Governments are playing a pivotal role in scaling up EV charging, recognizing that market forces alone won’t build infrastructure fast enough or in all the right places.
Massive public investments
The United States, for example, launched a $5 billion National EV Infrastructure (NEVI) program for highway fast chargers. The European Union is directing billions of euros from its Alternative Fuels programs into charging stations across member states.
China, which hosts about 65% of the world’s publicly accessible chargers, has leveraged generous subsidies and utility partnerships.
India allocated ₹20 billion (approx. $240 million) in 2024, adding 40,000 new public chargers that year.
Coverage mandates and targets
Beyond funding, policymakers are also setting concrete targets to ensure chargers are distributed widely. The EU’s new Alternative Fuels Infrastructure Regulation (AFIR) mandates one 150 kW fast charger every 60 km on core European highways by 2025. The UK targets 300,000 public chargers by 2030. California aims for 250,000 chargers by 2025. These mandates ensure geographic coverage and readiness for gasoline phase.
Standards for reliability and interoperability
Governments are enforcing open access and uptime standards. US federal funding requires both CCS and NACS plugs. Texas mandates NACS on state-funded chargers.
Likewise, the EU requires transparent pricing, common payment methods, and real-time data on availability. Building codes are evolving to ensure new constructions are EV-ready.
Public-Private Partnerships and Utility Regulation
Governments are also encouraging collaboration with utilities and private firms. Utilities often need regulatory approval to invest in charging infrastructure.
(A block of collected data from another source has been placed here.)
(* ===== verification/Gvcode.v ===== *)
(** The keys of the nodes of a global: the name and the stored subscripts, each
    with a null byte after it, and one more null byte. How such keys share
    prefixes, and how they compare with the key that $ORDER searches for. *)

From stdpp Require Import base list numbers option tactics.
From Stdlib Require Import ZArith Lia.
From S2P Require Import Prelude Digits Mval Numstr Subscript Gvsub Gvkey.

Open Scope Z_scope.

(** * Stored subscripts *)

(** The bytes [l] are the subscript of an mval whose value is [w]. *)
Definition stored (cl : collation) (std : bool) (l : list Z) (w : mval) : Prop :=
  subsc_stored cl std w l /\ sub_ok w /\ zlen (mv_str w) <= MAX_KEY_SZ.

Definition nonnull (l : list Z) : Prop := Forall (fun b => 1 <= b < 256) l.

(** The key of the node with the subscripts [ls]. *)
Definition subs_bytes (ls : list (list Z)) : list Z := concat ((fun l => l ++ [0]) <$> ls).
Definition node_key (name : list Z) (ls : list (list Z)) : list Z := name ++ 0 :: subs_bytes ls ++ [0].

(** ** The bytes of a subscript *)

Lemma esc_nonnull s : bytes_ok s -> nonnull (esc s).
Proof.
  induction 1 as [|x s Hx Hs IH]; [constructor|]. cbn [esc]. unfold byte_ok in Hx. unfold STR_SUB_ESCAPE.
  destruct (Z.leb_spec x 1); repeat constructor; (lia || done).
Qed.

Lemma esc_one s s' : bytes_ok s -> bytes_ok s' -> esc s ++ [1] <> esc s'.
Proof.
  intros Hs. revert s'. induction Hs as [|x s Hx Hs IH]; intros s' Hs' E.
  - destruct s' as [|y s']; [done|]. pose proof (Forall_cons_1 _ _ _ Hs') as [Hy _]. cbn [esc app] in E.
    destruct (Z.leb_spec y 1); [done|]. injection E as <- _. lia.
  - destruct s' as [|y s']; [by apply app_eq_nil in E as [_ ?]|]. pose proof (Forall_cons_1 _ _ _ Hs') as [Hy Hs'']. cbn [esc app] in E. unfold STR_SUB_ESCAPE in E.
    unfold byte_ok in *. destruct (Z.leb_spec x 1), (Z.leb_spec y 1); cbn [app] in E; injection E; intros; try lia; by apply (IH s' Hs'').
Qed.

(** The shape of the code of a subscript that is not transformed. *)
Inductive shape (std : bool) : list Z -> Prop :=
| shape_null : shape std [if std : bool then 1 else 255]
| shape_str (x : Z) s : bytes_ok (x :: s) -> shape std (255 :: esc (x :: s))
| shape_zero : shape std [128]
| shape_num (neg : bool) h ds : (if neg then 18 <= h <= 107 else 148 <= h <= 237) -> Forall (fun d => 0 <= d < 100) ds ->
    (exists ds' d, ds = ds' ++ [d] /\ d <> 0) -> shape std (h :: map (pair_code neg) ds ++ (if neg then [255] else [])).

Lemma sdigs_last n m : 0 < m < 100 ^ Z.of_nat n -> exists ds d, sdigs 100 n m = ds ++ [d] /\ d <> 0.
Proof.
  revert m. induction n as [|n IH]; intros m Hm; [simpl in Hm; lia|]. cbn [sdigs]. assert ((m =? 0) = false) as -> by (apply Z.eqb_neq; lia).
  assert (0 < 100 ^ Z.of_nat n) by (apply Z.pow_pos_nonneg; lia). pose proof (Z.mod_pos_bound m (100 ^ Z.of_nat n)) as Hb.
  destruct (Z.eqb_spec (m mod 100 ^ Z.of_nat n) 0) as [E|E].
  - rewrite E, sdigs_0. exists [], (m / 100 ^ Z.of_nat n). split; [done|]. intros E'. pose proof (Z.div_mod m (100 ^ Z.of_nat n)). lia.
  - destruct (IH (m mod 100 ^ Z.of_nat n)) as (ds & d & -> & Hd); [lia|]. by exists (m / 100 ^ Z.of_nat n :: ds), d.
Qed.

Lemma sdigs_digits n m : 0 <= m < 100 ^ Z.of_nat n -> Forall (fun d => 0 <= d < 100) (sdigs 100 n m).
Proof.
  revert m. induction n as [|n IH]; intros m Hm; [constructor|]. cbn [sdigs]. destruct (Z.eqb_spec m 0); [constructor|].
  rewrite Nat2Z.inj_succ, Z.pow_succ_r in Hm by lia. assert (0 < 100 ^ Z.of_nat n) by (apply Z.pow_pos_nonneg; lia). constructor.
  - split; [apply Z.div_pos; lia|]. apply Z.div_lt_upper_bound; lia.
  - apply IH, Z.mod_pos_bound. lia.
Qed.

Lemma stored_shape cl std l w : no_collation cl -> stored cl std l w -> shape std l.
Proof.
  intros Ht (E & [Hb Hn] & _). destruct (subsc_stored_inv _ _ _ _ Ht E) as [[Ha ->]|[Ha Hs]].
  - unfold str_code. destruct (mv_str w) as [|x s]; [constructor|by constructor].
  - destruct Hn as [Hn|Hn]; [congruence|]. destruct (num_subsc_spec w Hn) as [[_ Hs']|(neg & E' & M & (HM & HE & _) & Hs')]; rewrite Hs in Hs'; injection Hs' as ->.
    + constructor.
    + unfold code. constructor.
      * unfold flip. unfold EXPLO, EXPHI, MV_XBIAS in HE. destruct neg; lia.
      * apply sdigs_digits. change (100 ^ Z.of_nat 9) with (10 ^ 18). lia.
      * apply sdigs_last. change (100 ^ Z.of_nat 9) with (10 ^ 18). lia.
Qed.

Lemma pair_code_range neg d : 0 <= d < 100 -> 1 <= pair_code neg d < 256.
Proof. intros Hd. pose proof (pcode_range d Hd). unfold pair_code, flip. destruct neg; lia. Qed.

Lemma shape_nonnull std l : shape std l -> nonnull l.
Proof.
  destruct 1 as [|x s Hs| |neg h ds Hh Hds _].
  - destruct std; repeat constructor; lia.
  - constructor; [lia|by apply esc_nonnull].
  - repeat constructor; lia.
  - constructor; [destruct neg; lia|]. apply Forall_app. split; [|destruct neg; repeat constructor; lia].
    clear -Hds. induction Hds as [|d ds Hd _ IH]; [constructor|]. constructor; [by apply pair_code_range|done].
Qed.

(** A subscript begins with a byte that is no mark of a hidden one. *)
Lemma shape_head std l : shape std l -> exists h l', l = h :: l' /\ h <> 2.
Proof. destruct 1 as [|x s Hs| |neg h ds Hh _ _]; do 2 eexists; (split; [done|]); [by destruct std|done|done|destruct neg; lia]. Qed.

(** No subscript goes on after another one with one byte 1. *)
Lemma shape_one std l l' : shape std l -> shape std l' -> l' <> l ++ [1].
Proof.
  intros H H' E. destruct H as [|x s Hs| |neg h ds Hh Hds Hl].
  - destruct H' as [|x s Hs| |neg h ds Hh _ _]; [by destruct std| |by destruct std|].
    + destruct std; [done|]. injection E as E. symmetry in E. by apply (esc_one [] (x :: s) (Forall_nil_2 _) Hs) in E.
    + injection E as -> _. destruct neg, std; lia.
  - destruct H' as [|x' s' Hs'| |neg h ds Hh _ _]; [| |done|].
    + destruct std; [done|]. injection E as E. symmetry in E. by apply app_eq_nil in E as [_ ?].
    + injection E as E. symmetry in E. by apply (esc_one (x :: s) (x' :: s') Hs Hs') in E.
    + injection E as -> _. destruct neg; lia.
  - destruct H' as [|x' s' Hs'| |neg h ds Hh _ _]; [by destruct std|done|done|]. injection E as -> _. destruct neg; lia.
  - destruct H' as [|x' s' Hs'| |neg' h' ds' Hh' Hds' (ds1 & d & -> & Hd)].
    + injection E as _ E. symmetry in E. by apply app_eq_nil in E as [_ ?].
    + injection E as <- _. destruct neg; lia.
    + injection E as <- _. destruct neg; lia.
    + injection E as -> E. assert (neg' = neg) as -> by (destruct neg, neg'; (done || lia)).
      destruct neg; [|rewrite !app_nil_r in E].
      * by apply app_inj_tail in E as [_ ?].
      * rewrite map_app in E. cbn [map] in E. apply app_inj_tail in E as [_ E].
        apply Forall_app in Hds' as [_ [Hdr _]%Forall_cons_1]. unfold pair_code, flip, pcode in E. cbv iota in E. pose proof (Z.div_mod d 10). pose proof (Z.mod_pos_bound d 10). lia.
Qed.

(** * Keys *)

Definition key_prefix (name : list Z) (ps : list (list Z)) : list Z := name ++ 0 :: subs_bytes ps.

Lemma node_key_sub name ps l rest : node_key name (ps ++ l :: rest) = key_prefix name ps ++ l ++ 0 :: subs_bytes rest ++ [0].
Proof. unfold node_key, key_prefix, subs_bytes. rewrite fmap_app, concat_app, fmap_cons. simpl. by rewrite <- !app_assoc. Qed.

Lemma node_key_one name ps l : node_key name (ps ++ [l]) = key_prefix name ps ++ l ++ [0; 0].
Proof. by rewrite node_key_sub. Qed.

Lemma node_key_nil name ps : node_key name ps = key_prefix name ps ++ [0].
Proof. unfold node_key, key_prefix. by rewrite <- app_assoc. Qed.

(** ** Segments between null bytes *)

Lemma seg_inj l l' X Y : nonnull l -> nonnull l' -> l ++ 0 :: X = l' ++ 0 :: Y -> l = l' /\ X = Y.
Proof.
  intros Hl. revert l'. induction Hl as [|x l Hx Hl IH]; intros l' Hl' E.
  - destruct Hl' as [|y l' Hy _]; [by injection E|]. cbn [app] in E. injection E as ? _. lia.
  - destruct Hl' as [|y l' Hy Hl']; cbn [app] in E; injection E as ->; [lia|]. destruct (IH l' Hl') as [-> ->]; done.
Qed.

Lemma seg_cmp l l' X Y : nonnull l -> nonnull l' ->
  lexcmp (l ++ 0 :: X) (l' ++ 0 :: Y) = match lexcmp l l' with Eq => lexcmp X Y | c => c end.
Proof.
  intros Hl. revert l'. induction Hl as [|x l Hx Hl IH]; intros l' Hl'.
  - destruct Hl' as [|y l' Hy _]; [done|]. cbn [app lexcmp]. by rewrite (proj2 (Z.compare_lt_iff _ _)) by lia.
  - destruct Hl' as [|y l' Hy Hl']; cbn [app lexcmp]; [by rewrite (proj2 (Z.compare_gt_iff _ _)) by lia|].
    destruct (x ?= y); [by apply IH|done|done].
Qed.

(** $ORDER searches for the subscript with a byte 1 after it: it is above the
    subscript and all that follows it, and below the next. *)
Lemma incr_cmp l l' r : nonnull l -> nonnull l' -> l' <> l ++ [1] ->
  lexcmp (l' ++ 0 :: r) (l ++ [1; 0; 0]) = match lexcmp l' l with Gt => Gt | _ => Lt end.
Proof.
  intros Hl. revert l'. induction Hl as [|x l Hx Hl IH]; intros l' Hl' Hn.
  - destruct Hl' as [|y l' Hy Hl']; [done|]. cbn [app lexcmp] in *. destruct (Z.compare_spec y 1) as [->|?|?]; [|lia|done].
    destruct Hl' as [|z l' Hz _]; [done|]. cbn [app lexcmp]. by rewrite (proj2 (Z.compare_gt_iff _ _)) by lia.
  - destruct Hl' as [|y l' Hy Hl']; cbn [app lexcmp]; [by rewrite (proj2 (Z.compare_lt_iff _ _)) by lia|].
    destruct (Z.compare_spec y x) as [->|?|?]; [|done|done]. apply IH; [done|]. intros ->. by apply Hn.
Qed.

Lemma lexcmp_app P a b : lexcmp (P ++ a) (P ++ b) = lexcmp a b.
Proof. induction P as [|x P IH]; [done|]. cbn [app]. by rewrite lexcmp_same. Qed.

(** Subscripts that the bytes of a key begin with. *)
Lemma subs_split ps ls z : Forall (fun l => l <> [] /\ nonnull l) ps -> Forall (fun l => l <> [] /\ nonnull l) ls ->
  subs_bytes ls ++ [0] = subs_bytes ps ++ z -> exists rest, ls = ps ++ rest /\ z = subs_bytes rest ++ [0].
Proof.
  intros Hp. revert ls. induction Hp as [|l ps [Hn Hl] Hp IH]; intros ls Hls E; [by exists ls|].
  unfold subs_bytes in *. rewrite fmap_cons in E. cbn [concat] in E. rewrite <- !app_assoc in E. cbn [app] in E.
  destruct Hls as [|l' ls [Hn' Hl'] Hls].
  - destruct l as [|b l]; [done|]. cbn in E. injection E as <- _. destruct (Forall_cons_1 _ _ _ Hl) as [Hb _]. lia.
  - rewrite fmap_cons in E. cbn [concat] in E. rewrite <- !app_assoc in E. cbn [app] in E.
    apply seg_inj in E as [-> E]; [|done|done]. destruct (IH ls Hls E) as (rest & -> & ->). by exists rest.
Qed.

Lemma key_split name ps ls z : Forall (fun l => l <> [] /\ nonnull l) ps -> Forall (fun l => l <> [] /\ nonnull l) ls ->
  node_key name ls = key_prefix name ps ++ z -> exists rest, ls = ps ++ rest /\ z = subs_bytes rest ++ [0].
Proof.
  intros Hp Hls E. unfold node_key, key_prefix in E. rewrite <- app_assoc in E. apply app_inv_head in E. cbn [app] in E. injection E as E.
  by apply subs_split.
Qed.

(** ** No key looks hidden *)

Definition visible (k : list Z) : Prop := forall i, k !! i = Some 0 -> k !! S i <> Some 2.

Lemma visible_cons_seg l B : nonnull l -> visible B -> B !! 0%nat <> Some 2 -> visible (l ++ 0 :: B).
Proof.
  intros Hl HB H0. induction Hl as [|x l Hx Hl IH]; intros [|i]; cbn [app lookup list_lookup]; intros E; try done.
  - by apply HB.
  - injection E as E. lia.
  - by apply IH.
Qed.

Definition sub_seg (l : list Z) : Prop := nonnull l /\ exists h l', l = h :: l' /\ h <> 2.

Lemma visible_subs ls : Forall sub_seg ls -> visible (subs_bytes ls ++ [0]) /\ (subs_bytes ls ++ [0]) !! 0%nat <> Some 2.
Proof.
  induction 1 as [|l ls [Hl (h & l' & -> & Hh)] Hls [IH1 IH2]]; [split; [|done]; intros [|i]; done|].
  unfold subs_bytes. rewrite fmap_cons. cbn [concat]. fold (subs_bytes ls). rewrite <- !app_assoc. cbn [app].
  split; [|intros [= ->]; done]. by apply (visible_cons_seg (h :: l')).
Qed.

Lemma node_visible name ls : nonnull name -> Forall sub_seg ls -> visible (node_key name ls).
Proof. intros Hn Hls. destruct (visible_subs ls Hls) as [H1 H2]. by apply visible_cons_seg. Qed.

Lemma shape_seg std l : shape std l -> sub_seg l.
Proof. intros H. split; [by eapply shape_nonnull|by eapply shape_head]. Qed.

Lemma seg_not_nil l : sub_seg l -> l <> [] /\ nonnull l.
Proof. by intros (Hl & h & l' & -> & _). Qed.

Lemma segs_not_nil ls : Forall sub_seg ls -> Forall (fun l => l <> [] /\ nonnull l) ls.
Proof. induction 1; constructor; [by apply seg_not_nil|done]. Qed.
In many US states, public utility commissions (PUCs) have approved utility programs to build out charging infrastructure or offer rebates for home charger installations, recognizing it as beneficial for the public interest.
California and New York have approved hundreds of millions of dollars of utility-led programs. In India, as mentioned, utilities (DISCOMs) are being guided to support charging infra and streamline grid connections. The Indian government’s 2025 policy framework suggests DISCOMs could serve as nodal agencies for EV charging, coordinating between charger installers and the often-complex local grid upgrade process.
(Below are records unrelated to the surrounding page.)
Lemma ZWR_ge : MAX_KEY_SZ <= MAX_ZWR_KEY_SZ.
Proof. by vm_compute. Qed.

(** * The operators *)

Section ops.
Context (blk_size : Z) (t_qread : Z -> option (list Z)) (clue_valid : list srch_blk_status -> bool) (base_diff : Z -> Z).
Context (rt : Z) (depth : nat) (whole : list grec).
Hypothesis Htree : tree_at blk_size t_qread depth false rt [] None whole.
Hypothesis Hdepth : (0 < depth < 7)%nat.
Hypothesis Hbase : forall b, 1024 <= base_diff b.
Hypothesis Hrt : rt <> 0.

Context (dollar_tlevel span_nodes_disallowed span_node_absent std_null_coll : bool) (max_key_size : Z) (cl : collation) (isctl : Z -> bool).
Hypothesis Hcl : no_collation cl.

Abbreviation ok := (gvt_ok blk_size t_qread clue_valid rt depth whole).

Context (name : list Z).
Hypothesis Hname : nonnull name.

(** Every record is that of a node whose subscripts were stored by mval2subsc. *)
Definition is_stored (l : list Z) : Prop := exists w, stored cl std_null_coll l w.
Definition nodes_stored : Prop := Forall (fun x => exists ls, g_key x = node_key name ls /\ Forall is_stored ls) whole.
Hypothesis Hnodes : nodes_stored.

Lemma stored_shapes ls : Forall is_stored ls -> Forall (shape std_null_coll) ls.
Proof. induction 1 as [|l ls [w Hw]]; constructor; [by eapply stored_shape|done]. Qed.

Lemma nodes_shapes : nodes_ok std_null_coll name whole.
Proof.
  pose proof Hnodes as Hn. unfold nodes_stored, nodes_ok in *. rewrite Forall_forall in *. intros x Hx. destruct (Hn x Hx) as (ls & E & Hls). exists ls.
  split; [done|by apply stored_shapes].
Qed.

Lemma whole_ok : leaf_ok whole.
Proof. by eapply whole_leaf. Qed.

(** The subscripts of a record are stored ones. *)
Lemma sub_stored x ps l rest : x ∈ whole -> Forall is_stored ps -> g_key x = node_key name (ps ++ l :: rest) -> Forall (shape std_null_coll) (l :: rest) -> is_stored l.
Proof.
  intros Hx Hps E Hl. pose proof Hnodes as Hn. unfold nodes_stored in Hn. rewrite Forall_forall in Hn. destruct (Hn x Hx) as (ls & E' & Hls).
  rewrite E, node_key_sub in E'. symmetry in E'.
  destruct (key_split name ps ls _ (shapes_nonnull std_null_coll ps (stored_shapes ps Hps)) (shapes_nonnull std_null_coll ls (stored_shapes ls Hls)) E') as (rest' & -> & Er).
  apply Forall_app in Hls as [_ Hls]. pose proof (shapes_nonnull _ _ Hl) as Hn1. destruct (Forall_cons_1 _ _ _ Hn1) as [[Hl1 Hl2] _].
  destruct rest' as [|l' rest'].
  - destruct l as [|b l]; [done|]. injection Er as -> _. destruct (Forall_cons_1 _ _ _ Hl2) as [Hb _]. lia.
  - destruct (Forall_cons_1 _ _ _ Hls) as [Hsl _]. pose proof Hsl as [w Hw]. unfold subs_bytes in Er. rewrite fmap_cons in Er. cbn [concat] in Er.
    rewrite <- !app_assoc in Er. cbn [app] in Er. apply seg_inj in Er as [-> _]; [done|done|]. eapply shape_nonnull, stored_shape; [|exact Hw]. done.
Qed.

(** The text of a stored subscript. *)
Definition sub_text (w : mval) : res (list Z) := if has MV_NUM_APPROX w then Ok (mv_str w) else n2s_str w.

Lemma text_of alt P l w s cap : k_base alt = (P ++ l ++ [0; 0]) ++ s -> k_prev alt = zlen P -> stored cl std_null_coll l w -> MAX_KEY_SZ <= cap ->
  last_subscript_text cl isctl alt cap = sub_text w.
Proof.
  intros Eb Ep (E & Hw & Hlen) Hcap. unfold last_subscript_text. rewrite Ep, Eb. unfold zlen. rewrite Nat2Z.id, <- app_assoc, drop_app_length.
  rewrite <- app_assoc. cbn [app]. unfold MAX_KEY_SZ in *. apply (gvsub2str_stored cl isctl std_null_coll w l (0 :: s) cap Hcl E Hw); lia.
Qed.

Lemma text_ok w : sub_ok w -> exists v, sub_text w = Ok v.
Proof.
  intros [_ [Hw|Hw]]; unfold sub_text; [rewrite Hw; by eexists|]. destruct (has _ w); [by eexists|].
  destruct (n2s_canon w Hw) as [[_ ->]|(? & ? & ? & _ & ->)]; by eexists.
Qed.

(** ** Siblings in collating order *)

(** The bytes of a null subscript. *)
Definition null_code : list Z := str_code std_null_coll [].

Section sib.
Context (ps : list (list Z)).
Hypothesis Hps : Forall is_stored ps.

Abbreviation P := (key_prefix name ps).

(** The node with the subscripts [ps] and that of the value [w] has a value or
    descendants. *)
Definition child (w : mval) : Prop := exists x l rest, x ∈ whole /\ g_key x = node_key name (ps ++ l :: rest) /\ Forall (shape std_null_coll) (l :: rest) /\
  stored cl std_null_coll l w.

Lemma order_stored l l' w w' : stored cl std_null_coll l w -> stored cl std_null_coll l' w' -> lexcmp l l' = sub_cmp std_null_coll (meaning w) (meaning w').
Proof.
  intros Hl Hl'. pose proof (shape_nonnull _ _ (stored_shape _ _ _ _ Hcl Hl)) as Hn. pose proof (shape_nonnull _ _ (stored_shape _ _ _ _ Hcl Hl')) as Hn'.
  destruct Hl as (E & Hw & _), Hl' as (E' & Hw' & _).
  pose proof (seg_cmp l l' [] [] Hn Hn') as H1. pose proof (seg_cmp l l' [0] [] Hn Hn') as H2.
  pose proof (fun r1 r2 => subsc_order_at cl std_null_coll w w' l l' r1 r2 Hcl E E' Hw Hw') as H0. unfold KEY_DELIMITER in H0.
  rewrite H0 in H1, H2. cbn [lexcmp] in *.
  by destruct (lexcmp l l'), (sub_cmp _ _ _).
Qed.

Abbreviation cmp := (fun w w' => sub_cmp std_null_coll (meaning w) (meaning w')).

(** [w] comes after [from], before [to]; everything does when there is none. *)
Definition comes_after (from : option mval) (w : mval) : Prop := match from with Some w0 => cmp w0 w = Lt | None => True end.
Definition comes_before (to : option mval) (w : mval) : Prop := match to with Some w0 => cmp w w0 = Lt | None => True end.

(** [v] is the text of the least subscript after [from], or the empty string
    when there is none. *)
Definition next_text (from : option mval) (v : list Z) : Prop :=
  (v = [] /\ forall w, child w -> ~ comes_after from w) \/
  (exists w, child w /\ comes_after from w /\ sub_text w = Ok v /\ forall w', child w' -> comes_after from w' -> cmp w w' <> Gt).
Some Indian states (like Maharashtra and Delhi) introduced time-of-day electricity tariffs to encourage off-peak charging, aligning consumer behavior with grid capacity.
Meanwhile, India’s central government has layered multiple initiatives: the new PM E-DRIVE earmarks funds largely for urban charging; and there are generous incentives for charging equipment manufacturing (tying into India’s broader “Make in India” push, so that chargers themselves are produced domestically).
By the end of 2024, India had about 75,000 public chargers in place, and the Stated Policies Scenario (STEPS scenario) projects roughly 375,000 by 2030, a fivefold jump. Hitting that will require sustained year-on-year installation growth of approx. 50,000 units. It’s an ambitious trajectory, but India has signaled it will adjust policies as needed.
Localized Initiatives
City and regional governments are doing their part too. Many cities have added requirements that new parking lots include EV charging spots or at least conduit. Some have streamlined permitting; historically, installing a single public charger could require dozens of permits and months of paperwork, but places like Amsterdam and Los Angeles have introduced “one-stop shop” permitting that cuts through red tape. We also see novel ideas like curbside charging in dense cities. These smaller-scale initiatives, often supported by local government funds or utilities, make a big difference in driver convenience, especially for those without driveways.
Conclusion: Key Takeaways and Outlook
Across automakers, airports, and governments, 2025 is marked by collaborative momentum. Stakeholders are tearing down the chicken-and-egg problem of vehicles vs. chargers; they are growing together.
Fast, convenient charging is becoming the norm. High-power chargers, standardized plugs, seamless payment, and reliable uptime are reshaping the EV experience. As infrastructure scales, EVs edge closer to mainstream adoption.
Looking ahead, expect exponential growth in public chargers, deeper integration with energy systems, and innovation in fleet and highway charging. EV charging is no longer a niche experiment; it’s a cornerstone of transportation planning, charging full speed ahead into the future.